Le jeune garçon pleurait à chaudes larmes. Il pleurait la mort de son père, il pleurait le chagrin de sa mère, les lendemains incertains et l’atelier qu’il devra animer seul désormais, sans savoir s’il en aura la force.
Un ange le vit et les anges ne peuvent résister au chagrin des enfants. Il vint dans l’atelier, juste devant l’enfant qui le vit à travers ses larmes, et demanda : Qui es-tu ? Un ange ne répond pas à cette question, mais les larmes étaient si fortes qu’il fit une exception et répondit : « Je suis Gabriel. »
Et l’enfant regarda les pieds bardés de fer, l’épée brillante à double tranchant, la lumière qui s’exhalait de l’ange et que la cuirasse ne parvenait pas à masquer, les ailes diaphanes et le regard de l’ange, que seuls les enfants peuvent soutenir. Et il pensa : Qu’ai-je à faire aujourd’hui d’un ange-soldat ? L’ange entendit la pensée et sourit.
Et l’enfant fixa l’ange : je veux revoir mon père. L’ange sourit encore et lui montra son père, dans l’encadrement de la porte. Un vieillard se tenait derrière lui. Ce vieillard semblait familier, mais l’enfant n’avait d’yeux que pour son père qui s’approcha et l’appela : Emmanuel, ne pleure pas. Emmanuel, c’était le surnom dont se servait son père quand il était fier de lui. Et l’enfant écoutait sans comprendre. Son père reprit : « Mon enfant, tu auras bientôt douze ans, c’est l’âge de la majorité des rois. Je savais depuis le début que je ne pourrai pas te suivre jusque-là. »
Et l’enfant ne comprenait pas. La majorité des rois, dit-il, n’est pas celle des charpentiers, et je suis charpentier, fils de charpentier ! L’ange vit sa douleur, son incompréhension. Il avança, presqu’à toucher l’enfant, et voulut expliquer : « Le chagrin, la douleur, la maladie et la mort font partie de la vie des hommes et il faut que tu sois pleinement un homme. »

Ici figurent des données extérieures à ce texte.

(** SELECTION is not the keyword SELECT, and the store runs the query. *)
Lemma selection_reaches_database :
  statements_run
    (snd (execute_read_query ascii_only fraud_db manager selection fresh_world))
  = [selection]
  /\ fst (execute_read_query ascii_only fraud_db manager selection fresh_world)
     = Return [].
Proof.
  destruct (execute_read_query_gate_is_prefix
              ascii_only fraud_db manager selection fresh_world
              eq_refl eq_refl) as [Heq Hrun].
  split; [exact Hrun |]. now rewrite Heq.
Defined.

End StoreFacts.

(** ** The retriever *)

Module FaissFacts.

Import FaissManager Fixtures.

Section Retrieval.

Variable relevance : str -> Document -> Q.

Lemma search_length (vs : FAISS) (query : str) (k : Z) (docs : list scored) :
  similarity_search_with_relevance_scores relevance vs query k = Return docs ->
  (Z.of_nat (List.length docs) <= k)%Z.
Proof.
  unfold similarity_search_with_relevance_scores.
  destruct (Z.leb_spec k 0) as [Hk | Hk]; [discriminate |].
  intros H. injection H as <-.
  pose proof (firstn_le_length (Z.to_nat k)
                (rank (map (fun d => (d, relevance query d)) vs))).
  lia.
Qed.

Lemma search_single (d : Document) (query : str) (k : Z) :
  (0 < k)%Z ->
  similarity_search_with_relevance_scores relevance [d] query k
  = Return [(d, relevance query d)].
Proof.
  intros Hk. unfold similarity_search_with_relevance_scores.
  destruct (Z.leb_spec k 0) as [Hk' | _]; [lia |].
  destruct (Z.to_nat k) as [| n] eqn:Hn; [lia |].
  simpl. now rewrite firstn_nil.
Qed.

L’enfant se révolta : « Mais je n’en veux pas, de la douleur, ni de la maladie,ni de la mort. Elles ne font pas partie de mon monde ! » L’ange se retourna et le vieillard fit oui de la tête, avant de s’avancer à son tour et de poser les mains sur les épaules de l’enfant, qui s’effondra sous la chaleur de la caresse. Quand il put enfin se relever, il ne restait que l’ange qui le soutenait, un genou au sol près de lui.
L’ange se releva et fit un pas en arrière. Avant de disparaître, il sourit de nouveau et demanda :
Quel est ton nom ?
Et l’enfant répondit : je suis Jésus, de Nazareth.